La littérature fait état de nombreuses controverses par rapport à cette célèbre définition en
raison de son caractère vague. Pour ma part, voici la définition que je retiens dans le cadre
de mon mémoire : le développement durable est un mode de développement qui doit
conjuguer performance économique, respect de l’environnement et équité sociale, à
l’échelle, à la fois locale et de la planète.
2 - La Responsabilité Sociétale des Entreprises (RSE)

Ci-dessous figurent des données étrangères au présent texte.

(** The field of the three tokens. *)
Lemma sample_indexed : exists w, indexed 7 w sample_postings /\ options w = DocsAndFreqsAndPositionsAndOffsets.
Proof.
  destruct sample_new as (w & H & _ & Ho & _ & Hl & Hu).
  assert (Hi : 42 <= i32_MAX) by done.
  destruct (sample_step w [] 0 0 (mk_occ 0 0 2 []) H Ho ltac:(lia) eq_refl) as (w1 & H1 & Ho1 & Hl1 & Hu1).
  { by left. } { cbn. split_and!; intros; try lia; by repeat constructor. } { lia. }
  destruct (sample_step w1 _ 3 0 (mk_occ 3 5 7 [42]) H1 Ho1 ltac:(lia) eq_refl) as (w2 & H2 & Ho2 & Hl2 & Hu2).
  { by right; left. } { cbn. split_and!; intros; try lia; by repeat constructor. } { lia. }
  destruct (sample_step w2 _ 1 2 (mk_occ 1 0 2 []) H2 Ho2 ltac:(lia) eq_refl) as (w3 & H3 & Ho3 & _ & _).
  { by right; right; left. } { cbn. split_and!; intros; try lia; by repeat constructor. } { lia. }
  by exists w3.
Qed.
End Samples.
(* ===== verification/PostingsEnums.v ===== *)
(** What the enumerators of in-memory postings read: documents and frequencies with
    [FreqProxDocsEnum], and positions, offsets and payloads with [FreqProxPostingsEnum]. *)

From Stdlib Require Import ZArith Lia Bool.
From stdpp Require Import base tactics numbers list.
From S2P Require Import Prelude ArrayUtil BitUtil DataOutput DataInput StringHelper ByteBlockPool BytesRefHash BytesRefHashProofs.
From S2P Require Import BytesRefDictionary ByteSlices ByteSliceProofs Disi TermsHash TermsHashProofs TermStreams FreqProx FreqProxProofs Postings.
Import BitUtil Spending.

Local Open Scope Z_scope.

Module PostingsEnums.
Import FreqProxPostingsArray Columns Codes TermStreams Writing Postings.
Import FreqProxTermsWriterPerField (base, options).
Import TermsHashPerField (per_field, int_pool, byte_pool, stream_count, last_doc_id, mk_state).

Definition view_of (w : FreqProxTermsWriterPerField.t) : field_view :=
  mk_view (options w) (per_field (base w)) (int_pool (base w)) (byte_pool (base w)).

(** ** One code at a time *)

(** The code of an entry, as both enumerators take it apart. *)
Lemma entry_code_reads o prev e r d : has_freq o = true -> 0 <= e_doc e - prev < 2 ^ 31 -> 1 <= e_freq e <= i32_MAX ->
  Reading.reads r (entry_code o prev e ++ d) -> exists c r1, read_vint 5 r = (Ok c, r1) /\
    as_i32 (Z.shiftr (as_u32 c) 1) = e_doc e - prev /\
    if negb (Z.land c 1 =? 0) then e_freq e = 1 /\ Reading.reads r1 d
    else exists r2, read_vint 5 r1 = (Ok (e_freq e), r2) /\ Reading.reads r2 d.
Proof.
  intros Hf Hd Hq Hr. destruct (delta_read _ Hd) as (D1 & D2 & D3 & D4 & D5 & D6). unfold entry_code, doc_code in Hr. rewrite Hf in Hr.
  destruct (Z.eqb_spec (e_freq e) 1) as [E|E].
  - destruct (vint_reads _ _ _ D4 Hr) as (r1 & E1 & H1). exists (Z.lor (as_i32 ((e_doc e - prev) ≪ 1)) 1), r1. rewrite D5. done.
  - rewrite <- app_assoc in Hr. destruct (vint_reads _ _ _ D1 Hr) as (r1 & E1 & H1).
    assert (Hi : in_s 32 (e_freq e)) by (unfold in_s, i32_MAX in *; lia). destruct (vint_reads _ _ _ Hi H1) as (r2 & E2 & H2).
    exists (as_i32 ((e_doc e - prev) ≪ 1)), r1. rewrite D2. split; [done|]. split; [done|]. by exists r2.
Qed.

(** Everything [FreqProxDocsEnum] has left. *)
Fixpoint all_docs (terms : field_view) (fuel : nat) : ST FreqProxDocsEnum.t (list (Z * result Z)) :=
  match fuel with
  | O => slift OutOfFuel
  | S fuel =>
      let* d := FreqProxDocsEnum.next_doc terms in
      if d =? Disi.NO_MORE_DOCS then sret []
      else
        let* e := sget in
        let* ds := all_docs terms fuel in
        sret ((d, FreqProxDocsEnum.get_freq e) :: ds)
  end.

(** What an occurrence shows: the position, the offsets, and the payload if any. *)
Abbreviation seen := (Z * result Z * result Z * option (list Z))%type.

Definition seen_now (e : FreqProxPostingsEnum.t) : seen :=
  (FreqProxPostingsEnum.pos e, FreqProxPostingsEnum.get_start_offset e, FreqProxPostingsEnum.get_end_offset e,
   BytesRef.contents <$> FreqProxPostingsEnum.current_payload e).

Definition seen_of (o : IndexOptions) (x : occurrence) : seen :=
  (o_pos x, (if has_offsets o then Ok (o_start x) else Err IllegalState), (if has_offsets o then Ok (o_end x) else Err IllegalState),
   match o_payload x with [] => None | d => Some d end).

Fixpoint positions (capacity : list Z -> Z) (k : nat) : ST FreqProxPostingsEnum.t (list seen) :=
  match k with
  | O => sret []
  | S k =>
      let* _ := FreqProxPostingsEnum.next_position capacity in
      let* e := sget in
      let* xs := positions capacity k in
      sret (seen_now e :: xs)
  end.

(** The next documents, with as many positions of each as [ks] says. *)
Fixpoint documents (terms : field_view) (capacity : list Z -> Z) (ks : list nat) :
    ST FreqProxPostingsEnum.t (list (Z * Z * list seen)) :=
  match ks with
  | [] => sret []
  | k :: ks =>
      let* d := FreqProxPostingsEnum.next_doc terms capacity in
      let* e := sget in
      let* xs := positions capacity k in
      let* ds := documents terms capacity ks in
      sret ((d, FreqProxPostingsEnum.freq e, xs) :: ds)
  end.

Lemma term_split seed w m (t : nat) u es : PRep seed w m -> m !! t = Some (u, es) -> exists front cur, es = front ++ [cur].
Proof. intros [_ _ (pa & cs & _ & _ & _ & H) _] Ht. destruct (H t u es Ht) as (front & cur & _ & -> & _). by exists front, cur. Qed.

(** With positions the frequency counts the occurrences. *)
Lemma fewer_positions o ks es : has_prox o = true -> forall prev, entries_ok o prev es ->
  Forall2 (fun k x => Z.of_nat k <= e_freq x) ks es -> Forall2 (fun k x => (k <= length (e_occs x))%nat) ks es.
Proof.
  intros Hp prev Hok H. revert prev Hok. induction H as [|k x ks es Hk _ IH]; intros prev Hok; constructor.
  - destruct Hok as [(_ & _ & _ & Hx) _]. destruct (Hx Hp). lia.
  - by apply (IH (e_doc x)), Hok.
Qed.

Section Enums.
Context (seed : Z) (w : FreqProxTermsWriterPerField.t) (m : postings) (tid : nat) (u : list Z) (front : list entry) (cur : entry).
Abbreviation o := (options w).
Abbreviation v := (view_of w).
Hypothesis HP : PRep seed w m.
Hypothesis Ht : m !! tid = Some (u, front ++ [cur]).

L’intégration des impacts des décisions et des activités de l’entreprise sur la société et
l’environnement se résume en entreprise sous le terme de RSE, pour Responsabilité
Sociétale des Entreprises. Cette contribution au développement durable se fait aujourd’hui
sur la base du volontariat, car, hormis pour les très grandes entreprises, il n’existe pas
d’obligation réglementaire à ce sujet. Les entreprises s’appuient en règle générale sur la
norme ISO 26000 et ses lignes directrices pour mettre en place leur stratégie RSE. Cette
norme, issue d’un consensus international regroupant 99 pays dont la France, s’articule
autour de 7 questions centrales : les droits de l’homme, les relations et les conditions de
travail, l’environnement, les bonnes pratiques dans les affaires, les questions relatives aux
consommateurs, le territoire et la gouvernance de l’organisation. Sous le terme de
gouvernance se cache un aspect essentiel de la RSE qui est le dialogue avec les parties
prenantes (salariés, fournisseurs, clients, voisins, ONG…). En associant les parties prenantes
aux décisions stratégiques en toute transparence, les enjeux de chacune d’elles sont ainsi
pris en considération.
Qu’elle soit mise en place par conviction personnelle ou par nécessité économique (lorsque
les appels d’offre intègrent des critères RSE par exemple), la RSE constitue une source de
compétitivité pour les entreprises. Une étude France Stratégie de 2016 démontre que les
entreprises qui se mobilisent sur la RSE seraient plus performantes de 13% par rapport à
celles qui ne s’engagent pas.
En outre, les attentes en terme de responsabilité sociétale et d’éthique sont fortes de la part
des consommateurs. La démarche RSE, intégrée au cœur de la stratégie de l’entreprise,
devient aujourd’hui un enjeu hautement stratégique. En 2018 en France, 65 % des
consommateurs choisissaient d’acheter une marque en fonction de ses prises de position .1
C’est 15 points de plus que l’année précédente.
1
Source : étude Earned Brand 2018 menée par le cabinet Elan Edelman.
4
6. C’est dans ce contexte que le dirigeant doit appréhender la question de la RSE. Ses
décisions, prises à travers le prisme de la RSE, vont impacter sur le long terme les résultats
et l’image de marque de l’entreprise. C’est au dirigeant qu’il appartient de faire de la RSE un
projet d’entreprise, une vision commune partagée par tous. Pour que tout le monde se
sente engagé, le dirigeant se doit d’incarner la RSE et d’être exemplaire dans ses pratiques.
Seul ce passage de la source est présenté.